The power supplies in most tube amps are 'soft', in that they are poorly regulated. To a typical engineer, this seems like a really shabby way to do things, but what happens, is that notes 'swell' as the initial attack drains off a lot of the energy stored in the filter caps, which is then built up again as the note sustains. Once the technogeeks got put right, (probably over several pints consumed in front of various bar bands), many transistor amps have been designed to reproduce this effect.

That sweet-sounding tube distortion only happens when the power stage of a tube amp is pushed into partial saturation. This causes the even-order harmonic content, and the compression, that characterise this sound. I've seen some interesting work based on FET output stages, but it isn't there, yet. The buzzy, overdive sound that a lot of players use, is generated in the preamp, or even between the guitar and the amp. Obviously, processing in this part of the signal chain does not interact with the speakers, missing an important part of 'the tube sound'. The plus side of that situation is the flexibility in volume level available to transistor amps that don't have to be cranked in order to find that 'sweet spot'. And preamp distortion sounds the same in headphones.

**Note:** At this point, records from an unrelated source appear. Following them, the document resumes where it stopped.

(** * Overmind action factories: [withLoadApp], [withOwnedSandbox], [createModals]

    A shallow embedding of
    [packages/app/src/app/overmind/factories.ts] and the properties of the
    three factories it exports.

    The file has two parts.  The first one holds the embedding: JavaScript
    values, the outcome of a call, the modal factory over a store of
    promises, and the two gates over a small statement monad with a call
    trace.  The second one holds the theorems. *)

From stdpp Require Import gmap strings list fin_maps.
From Stdlib Require Import ZArith Lia.

Local Open Scope string_scope.

(** ** JavaScript values *)

(** The values that payloads, results and thrown errors range over.
    Numbers are the integers and [NaN]; objects are opaque references;
    [VError] is an [Error] instance named by its constructor. *)
Inductive JSValue : Type :=
  | VUndefined
  | VNull
  | VBool (b : bool)
  | VNum (z : Z)
  | VNaN
  | VStr (s : string)
  | VObject (ref : nat)
  | VError (name : string).

#[global] Instance JSValue_eq_dec : EqDecision JSValue.
Proof. solve_decision. Defined.

(** [ToBoolean]: what [if (v)] and [v || w] test. *)
Definition truthy (v : JSValue) : bool :=
  match v with
  | VUndefined | VNull | VNaN => false
  | VBool b => b
  | VNum z => negb (Z.eqb z 0)
  | VStr s => negb (String.eqb s "")
  | VObject _ | VError _ => true
  end.

(** [a || b] *)
Definition js_or (a b : JSValue) : JSValue := if truthy a then a else b.

(** [v === 'lit'] *)
Definition strict_eq_str (v : JSValue) (lit : string) : bool :=
  match v with
  | VStr s => String.eqb s lit
  | _ => false
  end.

(** The error of calling [undefined] or reading a property of [null]. *)
Definition TypeError : JSValue := VError "TypeError".

(** How a call ends for its caller.  For an awaited call [Returned] is
    the fulfilment value, [Thrown] a rejection (or a synchronous throw) and
    [Hangs] a promise that never settles. *)
Inductive Outcome (A : Type) : Type :=
  | Returned (a : A)
  | Thrown (e : JSValue)
  | Hangs.
Arguments Returned {A} a.
Arguments Thrown {A} e.
Arguments Hangs {A}.

(** ** The modal factory *)

Module Modals.

(** [IState]: the fields of a state that a modal is declared with, or
    that [open] is given. *)
Abbreviation Fields := (gmap string JSValue).

(** A member of the state object that [createModal] makes for a modal: a
    field holding a value, or the method
    [isCurrent(_, root) { return root.modals.current === name }] of lines
    209-211, which holds the [name] it was made for. *)
Inductive Member : Type :=
  | Value (v : JSValue)
  | Derive (name : string).

Abbreviation StateObject := (gmap string Member).

(** One entry of the map handed to [createModals]:
    [{ state?: IState; result?: unknown }].  A missing [result] reads as
    [undefined]. *)
Record ModalDef : Type := {
  def_state : option Fields;
  def_result : JSValue;
}.

(** A promise made by [new Promise(resolve => ...)].  Nothing in this
    file rejects one. *)
Inductive PromiseState : Type :=
  | Pending
  | Resolved (v : JSValue).

(** What the modal actions read and write: [state.modals] (the selector
    [current], [None] for [null], and the state object of each modal),
    the variable [resolver] captured by each [createModal] call (absent
    while it is [undefined], otherwise the promise whose [resolve] it
    holds), and the promises allocated so far.

    In the source [state.modals] is one object: the selector is its key
    [current] and each modal's state object sits under the modal's name.
    The two are kept in fields of their own here, which is that object
    as long as no modal is itself named [current]; what is proved about
    the state objects below is stated for such registries. *)
Record Store : Type := {
  current : option string;
  modalState : gmap string StateObject;
  resolver : gmap string nat;
  promises : list PromiseState;
}.

(** An action [async ({ state }, payload) => ...] of this factory. *)
Definition Action (P R : Type) : Type := P -> Store -> Store * Outcome R.

(** [Object.assign(target, source)]: every field of [source] is written
    to [target], over whatever member of that name [target] had.  (A
    field named [__proto__] would be written through the setter that
    objects inherit and become no member; the merge is stated below for
    sources that have none.) *)
Definition Object_assign (target : StateObject) (source : Fields) : StateObject :=
  (Value <$> source) ∪ target.

(** Calling the [resolve] function of promise [p]: settles it when it is
    pending, does nothing otherwise. *)
Definition resolve (p : nat) (v : JSValue) (ps : list PromiseState)
  : list PromiseState :=
  match ps !! p with
  | Some Pending => <[p := Resolved v]> ps
  | _ => ps
  end.

(** [open] of [createModal(name, modal)].  [newState] is [None] when the
    argument is omitted, which the default parameter turns into [{}].
    The returned number is the promise the caller is left waiting on. *)
Definition open (name : string) : Action (option Fields) nat :=
  fun newState s =>
    let newState := default ∅ newState in
    let s1 := {| current := Some name;
                 modalState := modalState s;
                 resolver := resolver s;
                 promises := promises s |} in
    match modalState s1 !! name with
    | None => (s1, Thrown TypeError)
    | Some target =>
        let p := length (promises s1) in
        ({| current := current s1;
            modalState := <[name := Object_assign target newState]> (modalState s1);
            resolver := <[name := p]> (resolver s1);
            promises := promises s1 ++ [Pending] |},
         Returned p)
    end.

(** [close] of [createModal(name, modal)] *)
Definition close (name : string) (modal : ModalDef) : Action JSValue JSValue :=
  fun payload s =>
    let s1 := {| current := None;
                 modalState := modalState s;
                 resolver := resolver s;
                 promises := promises s |} in
    match resolver s1 !! name with
    | None => (s1, Thrown TypeError)
    | Some p =>
        ({| current := current s1;
            modalState := modalState s1;
            resolver := resolver s1;
            promises := resolve p (js_or payload (def_result modal)) (promises s1) |},
         Returned VUndefined)
    end.

(** The derived [isCurrent(_, root)] of a modal's state: what the member
    [Derive name] computes. *)
Definition isCurrent (name : string) (root : Store) : bool :=
  bool_decide (current root = Some name).

Record ModalActions : Type := {
  act_open : Action (option Fields) nat;
  act_close : Action JSValue JSValue;
}.

(** The result of [createModal]: the initial state object and the two
    actions. *)
Record Modal : Type := {
  modal_state : StateObject;
  modal_actions : ModalActions;
}.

Transistor amps are ideal for accurately reproducing a signal. A signal can be amplified without adding to, or taking away from, the original. Once a sound has been 'warmed up' by a tube stage in the preamp, a transistor amp will faithfully carry that warmth to the speakers. This is why modelling amps work as well as they do. What a transistor amp will not do, is provide that warm, 'springy' touch that (so far, anyway) can only be coaxed out of a transformer-coupled tube power stage, reacting with a speaker cab.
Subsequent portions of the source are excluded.